Dapat Ultimatum 60 Hari! Asisten III Ancam Tahan Gaji dan TPP Pegawai Sulbar Jika Abaikan Temuan BPK!

Sebarkan artikel ini

Mamuju, 8enam.com.-Peringatan super keras diledakkan di lapangan apel Dinas Komunikasi, Informatika, Persandian, dan Statistik (Kominfoss) Sulawesi Barat (Sulbar) pada Kamis (9/7/2026). Asisten III Bidang Administrasi Umum Pemprov Sulbar, Habibi Azis, yang bertindak sebagai pembina apel pagi, membongkar habis borok kedisiplinan dan administrasi pegawai yang dinilai masih jauh dari harapan.

​Tidak main-main, Habibi langsung memasang bom waktu berupa tenggat waktu (deadline) 60 hari bagi seluruh Organisasi Perangkat Daerah (OPD) untuk segera menuntaskan dan menindaklanjuti hasil temuan Badan Pemeriksa Keuangan (BPK). Jika peringatan ini diabaikan oleh instansi terkait, Pemprov Sulbar dipastikan akan mengambil tindakan ekstrem: menahan aliran gaji dan Tambahan Penghasilan Pegawai (TPP) oknum yang bersangkutan!

​Sindir Pegawai Malas: TPP Diperjuangkan, Kinerja Malah Memble!

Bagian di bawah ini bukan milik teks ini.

(** * Car rental reservation engine: a model of [cars_rental.py]

    The development embeds the reservation engine of [cars_rental.py]:
    the data classes, the in-memory inventory ([InMemoryCarInventory]),
    the abstract inventory interface ([CarInventory]) and the facade
    ([CarRentalSystem]).

    Modelling conventions.
    - A [datetime] is a naive Python datetime, as [datetime.now()] returns
      it, counted in microseconds since [datetime.min]
      (0001-01-01 00:00:00).  Comparison of naive datetimes is comparison
      of these counts.
    - [timedelta(days=d)] and [datetime + timedelta] are the library's:
      exact integer arithmetic that raises [OverflowError] outside the
      library's ranges.
    - A method is a computation over the object it is called on: it reads
      the clock, reads and updates the object, and either returns a value
      or raises.  An exception does not roll the object back: the state
      that comes with [Raise] is the state at the raise.
    - [self.reservations] is a dict from car identifier to a list; it is a
      [gmap Z (list Reservation)]. *)

From stdpp Require Import base gmap list strings.
From Stdlib Require Import ZArith Lia.

Local Open Scope Z_scope.

(** ** Exceptions and outcomes *)

(** The exception classes that can reach a caller, each with its message.
    [ValueError] and [OverflowError] are Python's own; the messages of
    [OverflowError] are the library's and are not recorded. *)
Inductive exn : Type :=
  | ValueError (msg : string)
  | NoAvailableCarsError (msg : string)
  | OverflowError.

#[global] Instance exn_eq_dec : EqDecision exn.
Proof. solve_decision. Defined.

Inductive outcome (A : Type) : Type :=
  | Return (a : A)
  | Raise (e : exn).
Arguments Return {A} a.
Arguments Raise {A} e.

(** The exception class alone, as an [except] clause sees it. *)
Inductive exn_class : Type := ClsValueError | ClsNoAvailableCarsError | ClsOverflowError.

Definition class_of (e : exn) : exn_class :=
  match e with
  | ValueError _ => ClsValueError
  | NoAvailableCarsError _ => ClsNoAvailableCarsError
  | OverflowError => ClsOverflowError
  end.

(** ** The datetime library *)

Abbreviation datetime := Z (only parsing).

Definition US_PER_DAY : Z := 86400000000.

(** [datetime.max] is 9999-12-31 23:59:59.999999; [date.max.toordinal()]
    is 3652059. *)
Definition DATETIME_MAX : Z := 3652059 * US_PER_DAY - 1.

(** [timedelta.max.days] *)
Definition TIMEDELTA_MAX_DAYS : Z := 999999999.

(** [timedelta(days=days)], as a count of microseconds.  The library
    accepts [-999999999 <= days <= 999999999] and raises [OverflowError]
    otherwise. *)
Definition timedelta (days : Z) : outcome Z :=
  if (- TIMEDELTA_MAX_DAYS <=? days) && (days <=? TIMEDELTA_MAX_DAYS)
  then Return (days * US_PER_DAY)
  else Raise OverflowError.

(** [d + delta] on a datetime.  The library raises [OverflowError] when
    the sum is before [datetime.min] or after [datetime.max]. *)
Definition datetime_add (d : datetime) (delta : Z) : outcome datetime :=
  if (0 <=? d + delta) && (d + delta <=? DATETIME_MAX)
  then Return (d + delta)
  else Raise OverflowError.

(** ** Data classes *)

Inductive CarType : Type := SEDAN | SUV | VAN.

#[global] Instance CarType_eq_dec : EqDecision CarType.
Proof. solve_decision. Defined.

Record ReservationPeriod : Type := mkPeriod {
  start_date : datetime;
  end_date : datetime
}.

Definition conflicts_with (self other : ReservationPeriod) : bool :=
  negb ((end_date self <=? start_date other)
        || (start_date self >=? end_date other)).

Record Car : Type := mkCar {
  car_id : Z;
  car_type : CarType
}.

Record Reservation : Type := mkReservation {
  res_car_id : Z;
  period : ReservationPeriod
}.

#[global] Instance ReservationPeriod_eq_dec : EqDecision ReservationPeriod.
Proof. solve_decision. Defined.
#[global] Instance Car_eq_dec : EqDecision Car.
Proof. solve_decision. Defined.
#[global] Instance Reservation_eq_dec : EqDecision Reservation.
Proof. solve_decision. Defined.

(** ** Methods as computations

    [M S A]: a method of an object with state [S] returning an [A].  The
    first argument is the reading [datetime.now()] gives during the call. *)

Definition M (S A : Type) : Type := datetime -> S -> outcome A * S.

Section Monad.
Context {S : Type}.

Definition ret {A} (a : A) : M S A := fun _ s => (Return a, s).

Definition bind {A B} (m : M S A) (k : A -> M S B) : M S B :=
  fun clk s =>
    match m clk s with
    | (Return a, s') => k a clk s'
    | (Raise e, s') => (Raise e, s')
    end.

Definition raise {A} (e : exn) : M S A := fun _ s => (Raise e, s).

(** An attribute read [self.f]. *)
Definition gets {A} (f : S -> A) : M S A := fun _ s => (Return (f s), s).

(** An in-place update of [self]. *)
Definition modify (f : S -> S) : M S unit := fun _ s => (Return tt, f s).

(** [datetime.now()] *)
Definition datetime_now : M S datetime := fun clk s => (Return clk, s).

(** A library call, which touches no object. *)
Definition lift {A} (o : outcome A) : M S A := fun _ s => (o, s).
End Monad.

Notation "'do' x <- m ;; k" := (bind m (fun x => k))
  (at level 10, x name, m at level 99, k at level 200).

(** ** The in-memory inventory *)

Record InMemoryCarInventory : Type := mkInventory {
  cars : list Car;
  reservations : gmap Z (list Reservation)
}.

(** [InMemoryCarInventory.__init__] *)
Definition InMemoryCarInventory_init : InMemoryCarInventory :=
  {| cars := []; reservations := ∅ |}.

(** [self.reservations.get(car_id, [])] *)
Definition reservations_get (self : InMemoryCarInventory) (cid : Z)
  : list Reservation :=
  default [] (reservations self !! cid).

Definition add_car (car : Car) : M InMemoryCarInventory unit :=
  modify (fun self =>
    {| cars := cars self ++ [car]; reservations := reservations self |}).

Definition _is_period_conflicting (start end_ : datetime) (res : Reservation)
  : bool :=
  negb ((end_date (period res) <=? start)
        || (start_date (period res) >=? end_)).

(** [ReservationPeriod(start_date, start_date + timedelta(days=days))] *)
Definition new_period (start : datetime) (days : Z)
  : outcome ReservationPeriod :=
  match timedelta days with
  | Raise e => Raise e
  | Return delta =>
      match datetime_add start delta with
      | Raise e => Raise e
      | Return e => Return {| start_date := start; end_date := e |}
      end
  end.

Definition is_car_reserved (cid : Z) (start : datetime) (days : Z)
  : M InMemoryCarInventory bool :=
  do p <- lift (new_period start days) ;;
  do rs <- gets (fun self => reservations_get self cid) ;;
  ret (existsb (fun res => conflicts_with p (period res)) rs).

(** The list comprehension shared by [check_availability] and
    [reserve_car]:
    [[car for car in self.cars
      if car.car_type == car_type
         and not self.is_car_reserved(car.car_id, start_date, days)]].
    [and] does not call [is_car_reserved] for a car of another type. *)
Fixpoint available_among (ct : CarType) (start : datetime) (days : Z)
    (cs : list Car) : M InMemoryCarInventory (list Car) :=
  match cs with
  | [] => ret []
  | car :: rest =>
      if decide (car_type car = ct) then
        do reserved <- is_car_reserved (car_id car) start days ;;
        do tl <- available_among ct start days rest ;;
        ret (if reserved then tl else car :: tl)
      else available_among ct start days rest
  end.

Definition available_cars (ct : CarType) (start : datetime) (days : Z)
  : M InMemoryCarInventory (list Car) :=
  do cs <- gets cars ;;
  available_among ct start days cs.

Definition check_availability (ct : CarType) (start : datetime) (days : Z)
  : M InMemoryCarInventory bool :=
  do available <- available_cars ct start days ;;
  ret (0 <? Z.of_nat (length available)).

Definition InvalidDuration : exn :=
  ValueError "The number of reservation days must be greater than zero.".

Definition PastStartDate : exn :=
  ValueError "The reservation start date cannot be in the past.".

Definition NoAvailableCars : exn :=
  NoAvailableCarsError "No cars available for the requested type and dates".

(** [self.reservations.setdefault(cid, []).append(reservation)] *)
Definition append_reservation (cid : Z) (reservation : Reservation)
    (self : InMemoryCarInventory) : InMemoryCarInventory :=
  {| cars := cars self;
     reservations :=
       <[cid := reservations_get self cid ++ [reservation]]>
         (reservations self) |}.

Definition reserve_car (ct : CarType) (start : datetime) (days : Z)
  : M InMemoryCarInventory Reservation :=
  if decide (days <= 0) then raise InvalidDuration
  else
    do now <- datetime_now ;;
    if decide (start < now) then raise PastStartDate
    else
      do available <- available_cars ct start days ;;
      match available with
      | car_to_reserve :: _ =>
          do p <- lift (new_period start days) ;;
          let reservation :=
            {| res_car_id := car_id car_to_reserve; period := p |} in
          do _ <- modify (append_reservation (car_id car_to_reserve) reservation) ;;
          ret reservation
      | [] => raise NoAvailableCars
      end.

(** ** The abstract inventory and the facade *)

(** The abstract base class [CarInventory]: the three methods a store
    must provide. *)
Class CarInventory (S : Type) : Type := {
  inv_add_car : Car -> M S unit;
  inv_check_availability : CarType -> datetime -> Z -> M S bool;
  inv_reserve_car : CarType -> datetime -> Z -> M S Reservation
}.

#[global] Instance InMemoryCarInventory_CarInventory
  : CarInventory InMemoryCarInventory := {|
  inv_add_car := add_car;
  inv_check_availability := check_availability;
  inv_reserve_car := reserve_car
|}.

Module CarRentalSystem.
Section Facade.
Context {S : Type} `{CarInventory S}.

(** The facade object: one attribute, [self.inventory]. *)
Record t : Type := mk { inventory : S }.

(** A method call on [self.inventory]: the store is the facade's own
    attribute, so what the call does to the store it does to the facade. *)
Definition on_inventory {A} (m : M S A) : M t A :=
  fun clk self =>
    let '(r, inv) := m clk (inventory self) in (r, {| inventory := inv |}).

Definition add_car (car_id : Z) (car_type : CarType) : M t unit :=
  let car := {| car_id := car_id; car_type := car_type |} in
  on_inventory (inv_add_car car).

Definition reserve_car (ct : CarType) (start : datetime) (days : Z)
  : M t Reservation :=
  on_inventory (inv_reserve_car ct start days).

Definition check_availability (ct : CarType) (start : datetime) (days : Z)
  : M t bool :=
  on_inventory (inv_check_availability ct start days).

End Facade.
Arguments t S : clear implicits.
End CarRentalSystem.

(** ** Call sequences on an inventory *)

Inductive call : Type :=
  | CallAddCar (car : Car)
  | CallCheckAvailability (ct : CarType) (start : datetime) (days : Z)
  | CallReserveCar (ct : CarType) (start : datetime) (days : Z).

(** The inventory after one call made while the clock reads [clk], whether
    the call returned or raised. *)
Definition after_call (c : call) (clk : datetime) (s : InMemoryCarInventory)
  : InMemoryCarInventory :=
  match c with
  | CallAddCar car => snd (add_car car clk s)
  | CallCheckAvailability ct start days =>
      snd (check_availability ct start days clk s)
  | CallReserveCar ct start days => snd (reserve_car ct start days clk s)
  end.

(** The inventories a caller can produce from a new one. *)
Inductive reachable : InMemoryCarInventory -> Prop :=
  | reachable_init : reachable InMemoryCarInventory_init
  | reachable_call s c clk :
      reachable s -> reachable (after_call c clk s).

(** ** Properties stated by the specification *)

(** No two reservations held for one car identifier conflict. *)
Definition no_double_booking (s : InMemoryCarInventory) : Prop :=
  forall cid rs (i j : nat) ri rj,
    reservations s !! cid = Some rs ->
    i <> j -> rs !! i = Some ri -> rs !! j = Some rj ->
    conflicts_with (period ri) (period rj) = false.

(** The half-open range [[start, start + days)] of a request. *)
Definition requested_period (start : datetime) (days : Z) : ReservationPeriod :=
  {| start_date := start; end_date := start + days * US_PER_DAY |}.

(** The range of a request is one the datetime library can build. *)
Definition representable (start : datetime) (days : Z) : Prop :=
  - TIMEDELTA_MAX_DAYS <= days <= TIMEDELTA_MAX_DAYS
  /\ 0 <= start + days * US_PER_DAY <= DATETIME_MAX.

(** No reservation held for the car's identifier conflicts with [p]. *)
Definition car_free (s : InMemoryCarInventory) (p : ReservationPeriod)
    (car : Car) : Prop :=
  forall r, r ∈ reservations_get s (car_id car) ->
    conflicts_with p (period r) = false.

​Di hadapan barisan pegawai, Habibi mengingatkan bahwa di bawah komando Gubernur Suhardi Duka (SDK), tim anggaran pemerintah daerah telah berjuang berdarah-darah di tingkat pusat demi mempertahankan alokasi TPP. Sayangnya, perjuangan tersebut justru dibalas dengan mentalitas kerja yang ogah-ogahan.

​”Kami ingin memastikan arahan Gubernur terkait Panca Daya pilar ketiga, yaitu membangun Sumber Daya Manusia yang unggul dan berkarakter. Bagaimana misi besar ini bisa terwujud kalau tingkat kedisiplinan pegawai kita masih sangat rendah?” cecar Habibi Azis dengan nada tinggi.

​Demi membersihkan birokrasi dari benalu, Pemprov Sulbar kini tengah meracik metode khusus (screening) untuk menyaring dan mendepak para pegawai yang tidak produktif, termasuk mengevaluasi total keberadaan PPPK Paruh Waktu.

​Fenomena Ganjil: 7 PPPK Ajukan Angkat Kaki dari Pemprov

​Ketegasan Habibi bukan sekadar gertakan sambal. Ia membeberkan fakta mengejutkan bahwa saat ini sudah ada laporan mengenai tujuh orang Pegawai Pemerintah dengan Perjanjian Kerja (PPPK) yang berniat mengundurkan diri karena tidak kuat mengikuti ritme disiplin baru.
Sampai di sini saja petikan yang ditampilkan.